From the Departments of Neurology (N.K., T.Y., T.M., H.O., D.M., H.M., J.K.) and Neurological Therapeutics (R.Y.), Neurological Institute, Graduate School of Medical Sciences, Kyushu University, Fukuoka; Department of Neurology (S.K.), School of Medicine, Kinki University, Osaka; Department of Neurology (S.N.), Kanazawa Medical University; and Department of Neurology (Y.F.), Sasebo City General Hospital, Japan.
Neurology. 2013 Jul 24. [Epub ahead of print]
中枢・末梢連合脱髄症(CCPD)の標的抗原を同定することを目的とした。
末梢神経組織を用いて、免疫組織化学的検査及び免疫ブロット法により、選択したCCPD及び慢性炎症性脱髄性多発神経炎(CIDP)症例の血清抗体が認識した標的抗原をスクリーニングした。次に、ELISA及びHEK293細胞を用いたセルベースアッセイにより、抗体価を測定した。
CCPD患者2例の血清は、坐骨神経切片に対して、ランビエ絞輪及びパラノード部におけるニューロファスチンの免疫染色により、ほぼ完全な共局在を示した。ELISAでは、抗ニューロファスチン抗体陽性率は、CCPD患者では86%、多発性硬化症患者では10%、CIDP患者では25%、セルベースアッセイでは、CCPD患者7例中5例で血清抗ニューロファスチン抗体を検出し、他の全ての被験者は陰性であった。
抗体陽性のCCPD患者では静注免疫グロブリン、又は血漿交換への反応が良好であり、さらなる注目が必要である。
コメント
多発性硬化症(MS)は中枢神経系の脱髄性疾患と考えられているが、私共は以前、中枢および末梢の両者の脱髄が示唆されたMS症例を経験した。
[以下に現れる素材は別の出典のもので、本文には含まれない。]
(** * HoverExample: the drag-and-drop panel of [src/App.tsx]

    A shallow embedding of the [HoverExample] function component (the
    two draggable sources, the drop zone, the [dragOver] state cell and
    the five event callbacks) together with the small part of the host
    platform the callbacks talk to: the [DataTransfer] store of a drag
    session, the [preventDefault] flag of an event and the console. *)

From Stdlib Require Import Ascii String.
From stdpp Require Import gmap strings list.

Open Scope string_scope.
Open Scope list_scope.

(** ** Host objects used by the callbacks *)

(** [event.dataTransfer]: the store of a drag, from data kinds to strings.
    Both operations first bring the format they are given to the kind it
    names: ASCII lowercase, then ["text"] stands for ["text/plain"] and
    ["url"] for ["text/uri-list"].  [setData] overwrites the entry of that
    kind; [getData] of a kind that holds nothing is the empty string, and
    asked for ["url"] it answers with the first URL of the list.  The
    callbacks write only at drag-start and read only at drop, when the
    store allows it. *)
Module DataTransfer.

Definition lower_ascii (c : ascii) : ascii :=
  let n := nat_of_ascii c in
  if ((65 <=? n) && (n <=? 90))%nat then ascii_of_nat (n + 32) else c.

Fixpoint lowercase (s : string) : string :=
  match s with
  | EmptyString => EmptyString
  | String c rest => String (lower_ascii c) (lowercase rest)
  end.

(** The kind a format names. *)
Definition kind_of (format : string) : string :=
  let f := lowercase format in
  if decide (f = "text") then "text/plain"
  else if decide (f = "url") then "text/uri-list"
  else f.

(** The lines of a [text/uri-list], cut at every CR and LF. *)
Fixpoint lines (s : string) : list string :=
  match s with
  | EmptyString => [EmptyString]
  | String c rest =>
      if decide (nat_of_ascii c = 10 \/ nat_of_ascii c = 13)
      then EmptyString :: lines rest
      else match lines rest with
           | l :: ls => String c l :: ls
           | [] => [String c EmptyString]
           end
  end.

Definition is_uri_line (l : string) : bool :=
  match l with
  | EmptyString => false
  | String c _ => negb (bool_decide (nat_of_ascii c = 35))
  end.

(** The first line that is neither empty nor a [#] comment. *)
Definition first_url (s : string) : string :=
  default "" (head (List.filter is_uri_line (lines s))).

Definition setData (format data : string) (dt : gmap string string)
  : gmap string string :=
  <[kind_of format := data]> dt.

Definition getData (format : string) (dt : gmap string string) : string :=
  let result := default "" (dt !! kind_of format) in
  if decide (lowercase format = "url") then first_url result else result.

End DataTransfer.

(** A [React.DragEvent<HTMLDivElement>], reduced to what the callbacks
    touch: [event.currentTarget.id], [event.dataTransfer] and the flag
    that [event.preventDefault()] raises. *)
Record DragEvent := mkDragEvent {
  currentTarget_id : string;
  dataTransfer : gmap string string;
  defaultPrevented : bool
}.

Definition preventDefault (event : DragEvent) : DragEvent :=
  {| currentTarget_id := currentTarget_id event;
     dataTransfer := dataTransfer event;
     defaultPrevented := true |}.

Definition withDataTransfer (dt : gmap string string) (event : DragEvent)
  : DragEvent :=
  {| currentTarget_id := currentTarget_id event;
     dataTransfer := dt;
     defaultPrevented := defaultPrevented event |}.

(** What outlives a callback: the [dragOver] cell created by
    [React.useState(false)] and the lines written with [console.log],
    oldest first. *)
Record Heap := mkHeap {
  dragOver : bool;
  console : list string
}.

Definition setDragOver (value : bool) (h : Heap) : Heap :=
  {| dragOver := value; console := console h |}.

Definition console_log (line : string) (h : Heap) : Heap :=
  {| dragOver := dragOver h; console := console h ++ [line] |}.

(** A callback receives the event object and may mutate it and the heap. *)
Definition Handler : Type := DragEvent -> Heap -> DragEvent * Heap.

(** ** The callbacks of [HoverExample] *)

(** [const handleDragOverStart = () => setDragOver(true);] *)
Definition handleDragOverStart (h : Heap) : Heap := setDragOver true h.

(** [const handleDragOverEnd = () => setDragOver(false);] *)
Definition handleDragOverEnd (h : Heap) : Heap := setDragOver false h.

(** [event.dataTransfer.setData('text', event.currentTarget.id);] *)
Definition handleDragStart : Handler := fun event h =>
  (withDataTransfer
     (DataTransfer.setData "text" (currentTarget_id event) (dataTransfer event))
     event,
   h).

(** [event.preventDefault();] *)
Definition enableDropping : Handler := fun event h =>
  (preventDefault event, h).

(** [const id = event.dataTransfer.getData('text');]
    [console.log(`Somebody dropped an element with id: ${id}`);]
    [setDragOver(false);] *)
Definition handleDrop : Handler := fun event h =>
  let id := DataTransfer.getData "text" (dataTransfer event) in
  let h1 := console_log ("Somebody dropped an element with id: " +:+ id) h in
  (event, setDragOver false h1).

(** A callback written without parameters ignores the event it is given. *)
Definition ignoring_event (f : Heap -> Heap) : Handler := fun event h =>
  (event, f h).

(** ** The rendered markup *)

Module Props.

(** The attributes a [<div>] of the panel can carry. *)
Record t := mk {
  id : string;
  draggable : bool;
  onDragStart : option Handler;
  onDragOver : option Handler;
  onDrop : option Handler;
  onDragEnter : option Handler;
  onDragLeave : option Handler;
  style : list (string * string);
  children : string
}.

End Props.

(** The three inner [<div>]s that [HoverExample] returns, in document
    order, for the current value of the [dragOver] cell. *)
Definition HoverExample (dragOver : bool) : list Props.t :=
  [ {| Props.id := "d1"; Props.draggable := true;
       Props.onDragStart := Some handleDragStart;
       Props.onDragOver := None; Props.onDrop := None;
       Props.onDragEnter := None; Props.onDragLeave := None;
       Props.style := []; Props.children := "Drag me" |};
    {| Props.id := "d2"; Props.draggable := true;
       Props.onDragStart := Some handleDragStart;
       Props.onDragOver := None; Props.onDrop := None;
       Props.onDragEnter := None; Props.onDragLeave := None;
       Props.style := []; Props.children := "... Or me!" |};
    {| Props.id := ""; Props.draggable := false;
       Props.onDragStart := None;
       Props.onDragOver := Some enableDropping;
       Props.onDrop := Some handleDrop;
       Props.onDragEnter := Some (ignoring_event handleDragOverStart);
       Props.onDragLeave := Some (ignoring_event handleDragOverEnd);
       Props.style :=
         if dragOver
         then [("fontWeight", "bold"); ("background", "red")]
         else [];
       Props.children := "Drop Zone" |} ].

(** Positions of the three elements in the markup. *)
Definition source_d1 : nat := 0.
Definition source_d2 : nat := 1.
Definition drop_zone : nat := 2.

(** ** Event delivery *)

Inductive EventType :=
  | DragStart | DragOver | DragEnter | DragLeave | Drop.

#[global] Instance EventType_eq_dec : EqDecision EventType.
Proof. solve_decision. Defined.

Definition listener (type : EventType) (el : Props.t) : option Handler :=
  match type with
  | DragStart => Props.onDragStart el
  | DragOver => Props.onDragOver el
  | DragEnter => Props.onDragEnter el
  | DragLeave => Props.onDragLeave el
  | Drop => Props.onDrop el
  end.

(** The mounted panel: its heap and the [DataTransfer] object of the
    drag session, which every event of the session carries. *)
Record Page := mkPage {
  heap : Heap;
  session : gmap string string
}.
また、過去にも同様な症例報告も散見される。さらに最近では、中枢と末梢同時に脱髄を示す疾患は本論文で取り上げられたCCPDとのとらえ方も提唱され始めている。今回CCPD患者血清を用いて、髄鞘形成細胞であるオリゴデンドロサイトとシュワン細胞に共通する抗原を坐骨神経において同定し、同抗原に対する抗体の存在がCCPDに特異的であることが指摘された。CCPDの疾患自体の存在や多発性硬化症との関連など今後検討すべき問題は多いが、中枢および末梢神経の両者が障害される例の解析や、治療法につながる報告であり、大変興味深く、紹介した。